**Dataset entries**
---+---

(* ===== verification/NetSuper.v ===== *)
(** The network supervisor (services/networkd/src/supervisor/mod.rs,
    discovery.rs, dispatch.rs, failover.rs, provision.rs, reconcile.rs,
    snapshot.rs and commands.rs beside it): its state, every handler, the
    choice of the next event and the loop as a step relation.

    An interface actor is seen through its handle: the commands queued for it
    and the channel of its snapshots. Between two handlers the environment may
    let actors take commands and publish. A handler that waits for an actor
    gets what the actor publishes meanwhile from the environment; a wait that
    never ends is a handler that does not return. *)

From stdpp Require Import gmap.
From S2P Require Import Prelude Utf Text NetFrame NetDhcp NetSlaac NetTypes NetDns NetActor.

(** ** State *)

Record NetworkSnapshot := {
  net_state : NetworkState;
  primary : option Name;
  backups : list Name;
  net_interfaces : list Snapshot
}.

Definition net_empty : NetworkSnapshot :=
  {| net_state := Uninitialized; primary := None; backups := []; net_interfaces := [] |}.

Inductive SupError :=
| BadTransition (t : InvalidTransition NetworkState)
| DiscoveryFailed
| NoEthernet
| NoCarrierFound
| EmptySelection
| NoPrimary
| InvalidName
| NotFound (name : Name)
| ActorGone
| NetlinkFailed
| BridgeRefused
(** no value of the code: the call waits for ever, and what follows it in the
    supervisor is never run *)
| NeverReturns.

(** Netlink link events ([netlib::monitor::Event]). *)
Inductive LinkEvent :=
| EvUp (name : Name) (index : Z)
| EvDown (name : Name) (index : Z)
| EvAdded (name : Name) (index : Z) (mac : list Z)
| EvDeleted (name : Name) (index : Z).

Section supervisor.
Context {W : Watch}.

(** The commands that wait in the channel, whether the actor still receives
    them, and the snapshot channel with the handle's receiver. *)
Record ActorHandle := {
  cmd_queue : list Command;
  cmd_alive : bool;
  state_chan : watch_chan Snapshot;
  state_rx : watch_rx
}.

Abbreviation handles :=
  (@gmap ustring (@list_eq_dec Z Z.eq_dec) (@list_countable Z Z.eq_dec Z_countable) ActorHandle).

(** [HashMap::values]: every entry once, in an order of its own. *)
Class HandleIter := {
  handle_values : handles → list (ustring * ActorHandle);
  handle_values_perm hs : handle_values hs ≡ₚ map_to_list hs
}.

(** [slice::partition_point]: a position of the slice, and the boundary when
    the predicate has one; unspecified otherwise. *)
Class PartitionPoint := {
  partition_point : (Name → bool) → list Name → nat;
  partition_point_le f l : (partition_point f l ≤ length l)%nat;
  partition_point_at f l1 l2 :
    Forall (λ x, f x = true) l1 → Forall (λ x, f x = false) l2 →
    partition_point f (l1 ++ l2) = length l1
}.

(** What actors do while a handler waits for them: the snapshots a port
    publishes, and whether it ends after them or lives on; and its answer to a
    bridge request, which may be refused (or dropped with the actor) or never
    come. *)
Inductive Answer := Answered (snap : Snapshot) | Refused | NoAnswer.
Class Waits (K : Type) := {
  await_port : K → Name → list Snapshot * bool * K;
  await_bridge : K → Name → Answer * K
}.

Context {K : Type} `{NetOps K, FileOps K, HandleIter, PartitionPoint, Waits K}.

Record Supervisor := {
  sup_ops : K;
  sup_config : Config;
  sup_state : NetworkSnapshot;
  sup_interfaces : handles;
  (** the values handed to the watch channel, the newest last *)
  sup_published : list NetworkSnapshot;
  sup_dns : Resolver
}.

Definition put_state (s : Supervisor) (n : NetworkSnapshot) : Supervisor :=
  {| sup_ops := sup_ops s; sup_config := sup_config s; sup_state := n; sup_interfaces := sup_interfaces s;
     sup_published := sup_published s; sup_dns := sup_dns s |}.
Definition put_handles (s : Supervisor) (hs : handles) : Supervisor :=
  {| sup_ops := sup_ops s; sup_config := sup_config s; sup_state := sup_state s; sup_interfaces := hs;
     sup_published := sup_published s; sup_dns := sup_dns s |}.
Definition put_kernel (s : Supervisor) (k : K) : Supervisor :=
  {| sup_ops := k; sup_config := sup_config s; sup_state := sup_state s; sup_interfaces := sup_interfaces s;
     sup_published := sup_published s; sup_dns := sup_dns s |}.
Definition put_dns (s : Supervisor) (r : Resolver) (k : K) : Supervisor :=
  {| sup_ops := k; sup_config := sup_config s; sup_state := sup_state s; sup_interfaces := sup_interfaces s;
     sup_published := sup_published s; sup_dns := r |}.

---+---

**What to do**
Go through the records above and copy every line holding the word "Class".

**Response area**
Class HandleIter := {
Class PartitionPoint := {
Class Waits (K : Type) := {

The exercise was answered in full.